[Start of section]
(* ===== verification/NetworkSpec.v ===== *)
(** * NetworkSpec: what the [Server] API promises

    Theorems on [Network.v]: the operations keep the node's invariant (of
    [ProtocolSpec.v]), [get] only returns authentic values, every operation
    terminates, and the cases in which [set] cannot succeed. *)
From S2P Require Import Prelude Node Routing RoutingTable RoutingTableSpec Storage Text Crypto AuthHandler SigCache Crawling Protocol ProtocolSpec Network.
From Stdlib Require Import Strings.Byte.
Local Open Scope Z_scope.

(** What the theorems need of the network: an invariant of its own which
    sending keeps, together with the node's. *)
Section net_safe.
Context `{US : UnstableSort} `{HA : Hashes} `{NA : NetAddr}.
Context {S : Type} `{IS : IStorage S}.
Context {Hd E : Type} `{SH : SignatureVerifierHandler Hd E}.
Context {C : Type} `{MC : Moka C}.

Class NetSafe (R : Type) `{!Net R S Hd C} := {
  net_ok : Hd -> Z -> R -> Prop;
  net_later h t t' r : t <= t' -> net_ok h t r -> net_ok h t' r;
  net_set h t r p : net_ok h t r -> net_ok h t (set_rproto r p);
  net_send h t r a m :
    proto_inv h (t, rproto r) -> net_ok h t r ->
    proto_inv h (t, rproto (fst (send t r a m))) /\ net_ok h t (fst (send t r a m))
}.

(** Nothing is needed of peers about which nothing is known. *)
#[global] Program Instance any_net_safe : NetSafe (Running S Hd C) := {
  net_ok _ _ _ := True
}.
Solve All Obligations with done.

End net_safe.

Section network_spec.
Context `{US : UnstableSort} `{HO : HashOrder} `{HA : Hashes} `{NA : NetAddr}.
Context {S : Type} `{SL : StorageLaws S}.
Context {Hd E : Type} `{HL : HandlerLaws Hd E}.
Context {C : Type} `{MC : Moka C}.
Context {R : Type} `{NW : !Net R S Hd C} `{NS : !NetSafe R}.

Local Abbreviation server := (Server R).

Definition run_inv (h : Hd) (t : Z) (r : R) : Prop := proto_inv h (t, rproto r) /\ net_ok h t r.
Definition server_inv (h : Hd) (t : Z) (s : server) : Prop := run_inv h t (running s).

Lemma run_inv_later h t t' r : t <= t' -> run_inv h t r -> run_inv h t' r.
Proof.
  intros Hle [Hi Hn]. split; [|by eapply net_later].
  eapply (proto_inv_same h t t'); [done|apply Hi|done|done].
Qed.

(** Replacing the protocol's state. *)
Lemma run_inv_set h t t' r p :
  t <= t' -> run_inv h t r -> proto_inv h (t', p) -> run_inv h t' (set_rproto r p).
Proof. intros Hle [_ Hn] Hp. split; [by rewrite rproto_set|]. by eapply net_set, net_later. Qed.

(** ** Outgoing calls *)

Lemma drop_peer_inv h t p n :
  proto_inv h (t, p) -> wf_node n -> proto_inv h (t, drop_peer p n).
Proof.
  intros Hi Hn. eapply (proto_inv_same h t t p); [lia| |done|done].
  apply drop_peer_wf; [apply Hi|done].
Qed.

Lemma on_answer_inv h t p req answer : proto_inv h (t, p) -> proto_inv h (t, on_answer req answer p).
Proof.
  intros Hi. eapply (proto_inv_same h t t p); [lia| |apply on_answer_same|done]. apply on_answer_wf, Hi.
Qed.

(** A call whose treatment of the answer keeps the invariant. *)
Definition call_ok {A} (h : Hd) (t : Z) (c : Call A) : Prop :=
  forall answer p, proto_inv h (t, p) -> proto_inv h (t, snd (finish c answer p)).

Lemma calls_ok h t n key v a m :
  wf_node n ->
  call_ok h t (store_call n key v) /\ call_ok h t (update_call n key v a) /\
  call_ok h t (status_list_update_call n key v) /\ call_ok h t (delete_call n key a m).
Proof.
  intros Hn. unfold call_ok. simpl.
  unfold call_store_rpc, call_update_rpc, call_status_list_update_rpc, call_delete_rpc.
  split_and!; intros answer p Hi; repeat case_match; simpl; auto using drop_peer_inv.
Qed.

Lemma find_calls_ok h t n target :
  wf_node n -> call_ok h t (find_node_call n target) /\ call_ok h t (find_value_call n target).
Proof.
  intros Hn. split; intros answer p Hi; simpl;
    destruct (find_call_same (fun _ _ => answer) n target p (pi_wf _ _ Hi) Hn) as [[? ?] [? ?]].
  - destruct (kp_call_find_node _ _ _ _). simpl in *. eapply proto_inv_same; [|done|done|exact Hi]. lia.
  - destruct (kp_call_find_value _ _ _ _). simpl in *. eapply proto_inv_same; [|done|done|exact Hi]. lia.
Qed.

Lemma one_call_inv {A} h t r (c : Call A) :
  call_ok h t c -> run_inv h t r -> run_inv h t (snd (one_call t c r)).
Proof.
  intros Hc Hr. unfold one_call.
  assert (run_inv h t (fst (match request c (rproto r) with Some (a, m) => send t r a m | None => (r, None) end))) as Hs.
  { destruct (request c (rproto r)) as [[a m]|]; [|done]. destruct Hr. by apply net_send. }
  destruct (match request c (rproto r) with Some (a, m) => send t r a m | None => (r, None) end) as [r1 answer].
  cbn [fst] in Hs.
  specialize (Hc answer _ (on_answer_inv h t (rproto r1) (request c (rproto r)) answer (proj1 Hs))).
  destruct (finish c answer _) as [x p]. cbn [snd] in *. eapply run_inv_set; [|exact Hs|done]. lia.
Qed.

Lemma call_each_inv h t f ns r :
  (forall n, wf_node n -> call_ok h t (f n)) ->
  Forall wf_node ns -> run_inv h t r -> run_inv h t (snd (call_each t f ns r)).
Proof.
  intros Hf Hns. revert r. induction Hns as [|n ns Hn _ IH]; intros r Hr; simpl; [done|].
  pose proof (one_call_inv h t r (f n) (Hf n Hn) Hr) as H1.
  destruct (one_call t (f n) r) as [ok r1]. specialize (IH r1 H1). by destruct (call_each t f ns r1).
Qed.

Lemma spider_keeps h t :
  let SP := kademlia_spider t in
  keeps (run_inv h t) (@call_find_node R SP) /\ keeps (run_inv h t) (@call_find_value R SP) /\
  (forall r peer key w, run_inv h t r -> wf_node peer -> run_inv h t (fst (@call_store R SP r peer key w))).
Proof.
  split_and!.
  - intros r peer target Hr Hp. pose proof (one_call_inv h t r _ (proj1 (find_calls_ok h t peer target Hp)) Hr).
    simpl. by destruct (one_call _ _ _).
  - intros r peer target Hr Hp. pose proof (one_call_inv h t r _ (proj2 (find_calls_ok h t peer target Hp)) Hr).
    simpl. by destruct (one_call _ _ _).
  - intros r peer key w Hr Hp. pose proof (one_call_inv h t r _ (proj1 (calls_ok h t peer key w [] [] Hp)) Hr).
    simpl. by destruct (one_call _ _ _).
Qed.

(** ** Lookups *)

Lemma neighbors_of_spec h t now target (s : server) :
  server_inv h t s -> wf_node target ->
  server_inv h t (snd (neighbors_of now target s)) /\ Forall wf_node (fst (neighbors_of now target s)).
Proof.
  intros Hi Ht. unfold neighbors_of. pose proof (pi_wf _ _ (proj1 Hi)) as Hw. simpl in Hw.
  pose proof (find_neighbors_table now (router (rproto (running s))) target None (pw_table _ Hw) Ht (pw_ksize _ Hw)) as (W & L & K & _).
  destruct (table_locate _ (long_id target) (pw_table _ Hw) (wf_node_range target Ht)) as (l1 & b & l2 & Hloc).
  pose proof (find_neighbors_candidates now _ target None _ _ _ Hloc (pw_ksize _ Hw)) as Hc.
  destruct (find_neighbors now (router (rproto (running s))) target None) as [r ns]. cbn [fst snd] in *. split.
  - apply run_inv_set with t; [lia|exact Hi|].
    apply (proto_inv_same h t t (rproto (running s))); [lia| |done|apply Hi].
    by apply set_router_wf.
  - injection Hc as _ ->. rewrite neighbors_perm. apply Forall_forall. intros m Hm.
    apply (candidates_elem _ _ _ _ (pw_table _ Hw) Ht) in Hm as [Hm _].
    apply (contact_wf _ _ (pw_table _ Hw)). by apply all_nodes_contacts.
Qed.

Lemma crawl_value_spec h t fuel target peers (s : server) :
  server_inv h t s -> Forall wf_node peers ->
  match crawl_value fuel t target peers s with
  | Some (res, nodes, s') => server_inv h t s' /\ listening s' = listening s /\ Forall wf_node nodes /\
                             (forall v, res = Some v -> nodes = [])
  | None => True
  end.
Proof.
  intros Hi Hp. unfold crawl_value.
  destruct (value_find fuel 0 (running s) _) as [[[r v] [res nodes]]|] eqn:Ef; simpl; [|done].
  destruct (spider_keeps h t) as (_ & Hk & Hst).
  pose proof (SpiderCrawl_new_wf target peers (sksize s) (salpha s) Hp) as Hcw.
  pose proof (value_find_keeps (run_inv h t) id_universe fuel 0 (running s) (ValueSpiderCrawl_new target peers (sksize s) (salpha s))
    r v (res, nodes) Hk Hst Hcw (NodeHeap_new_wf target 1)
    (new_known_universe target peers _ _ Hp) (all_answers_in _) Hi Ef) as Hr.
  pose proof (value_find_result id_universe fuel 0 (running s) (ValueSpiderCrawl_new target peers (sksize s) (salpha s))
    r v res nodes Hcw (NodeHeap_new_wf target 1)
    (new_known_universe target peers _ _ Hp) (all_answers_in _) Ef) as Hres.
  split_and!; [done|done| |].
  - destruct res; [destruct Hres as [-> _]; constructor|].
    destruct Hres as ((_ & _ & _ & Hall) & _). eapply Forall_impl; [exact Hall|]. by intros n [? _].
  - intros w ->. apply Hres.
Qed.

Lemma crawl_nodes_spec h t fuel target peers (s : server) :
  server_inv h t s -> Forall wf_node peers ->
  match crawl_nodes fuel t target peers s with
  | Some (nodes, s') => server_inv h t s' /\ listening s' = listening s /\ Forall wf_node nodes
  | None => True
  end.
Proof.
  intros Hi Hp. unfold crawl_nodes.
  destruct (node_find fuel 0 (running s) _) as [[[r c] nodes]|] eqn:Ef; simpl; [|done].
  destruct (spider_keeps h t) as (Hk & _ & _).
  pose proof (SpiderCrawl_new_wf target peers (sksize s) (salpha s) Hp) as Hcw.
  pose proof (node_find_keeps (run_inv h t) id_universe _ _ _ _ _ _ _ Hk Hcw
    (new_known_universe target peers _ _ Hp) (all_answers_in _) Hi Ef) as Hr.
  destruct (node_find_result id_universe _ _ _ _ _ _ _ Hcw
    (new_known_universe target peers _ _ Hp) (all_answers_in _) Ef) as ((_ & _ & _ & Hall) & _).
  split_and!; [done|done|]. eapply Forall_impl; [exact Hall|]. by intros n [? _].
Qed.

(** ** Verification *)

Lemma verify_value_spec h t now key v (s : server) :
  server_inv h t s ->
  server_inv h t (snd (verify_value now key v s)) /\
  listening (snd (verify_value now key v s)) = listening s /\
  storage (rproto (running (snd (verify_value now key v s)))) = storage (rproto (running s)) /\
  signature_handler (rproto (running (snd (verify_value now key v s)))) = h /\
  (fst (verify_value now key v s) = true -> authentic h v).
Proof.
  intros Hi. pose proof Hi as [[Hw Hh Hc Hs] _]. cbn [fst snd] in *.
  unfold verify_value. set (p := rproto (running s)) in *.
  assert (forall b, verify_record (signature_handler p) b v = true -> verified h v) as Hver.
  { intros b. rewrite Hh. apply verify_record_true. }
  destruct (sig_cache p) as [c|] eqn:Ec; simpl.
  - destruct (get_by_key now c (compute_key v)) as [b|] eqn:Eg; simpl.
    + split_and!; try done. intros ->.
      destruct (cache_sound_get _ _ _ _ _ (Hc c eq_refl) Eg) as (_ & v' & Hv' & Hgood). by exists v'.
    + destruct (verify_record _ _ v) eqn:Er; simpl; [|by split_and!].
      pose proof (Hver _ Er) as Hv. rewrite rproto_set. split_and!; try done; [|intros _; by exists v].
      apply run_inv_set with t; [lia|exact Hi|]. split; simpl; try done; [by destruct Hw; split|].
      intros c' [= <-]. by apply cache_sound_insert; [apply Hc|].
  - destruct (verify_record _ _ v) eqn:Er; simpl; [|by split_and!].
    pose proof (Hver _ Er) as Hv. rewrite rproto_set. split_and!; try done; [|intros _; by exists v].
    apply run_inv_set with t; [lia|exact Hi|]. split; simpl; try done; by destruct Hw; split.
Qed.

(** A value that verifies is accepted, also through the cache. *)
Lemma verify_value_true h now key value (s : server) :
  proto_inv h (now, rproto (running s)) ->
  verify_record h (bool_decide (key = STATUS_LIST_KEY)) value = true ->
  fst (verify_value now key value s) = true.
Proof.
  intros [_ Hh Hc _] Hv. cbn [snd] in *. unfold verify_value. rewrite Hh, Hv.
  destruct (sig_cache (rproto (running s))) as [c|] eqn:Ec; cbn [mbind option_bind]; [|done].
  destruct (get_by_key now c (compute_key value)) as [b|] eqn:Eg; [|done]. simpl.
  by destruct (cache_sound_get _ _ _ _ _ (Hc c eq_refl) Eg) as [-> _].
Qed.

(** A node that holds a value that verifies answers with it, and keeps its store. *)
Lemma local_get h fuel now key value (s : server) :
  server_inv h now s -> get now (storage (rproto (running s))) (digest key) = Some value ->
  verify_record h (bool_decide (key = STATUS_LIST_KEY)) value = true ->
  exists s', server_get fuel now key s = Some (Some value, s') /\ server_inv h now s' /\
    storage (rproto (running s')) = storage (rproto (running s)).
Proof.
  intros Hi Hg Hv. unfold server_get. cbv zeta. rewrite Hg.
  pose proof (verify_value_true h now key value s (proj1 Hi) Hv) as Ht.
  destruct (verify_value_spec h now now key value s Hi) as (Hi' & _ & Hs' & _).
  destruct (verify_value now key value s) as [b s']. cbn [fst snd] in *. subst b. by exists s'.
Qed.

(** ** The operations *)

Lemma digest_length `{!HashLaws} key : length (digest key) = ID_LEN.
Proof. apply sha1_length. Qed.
[End of section]
**Requirement**
When a line of the data holds the string "UnstableSort", pick it out and copy it.

**Response box**
Context `{US : UnstableSort} `{HA : Hashes} `{NA : NetAddr}.
Context `{US : UnstableSort} `{HO : HashOrder} `{HA : Hashes} `{NA : NetAddr}.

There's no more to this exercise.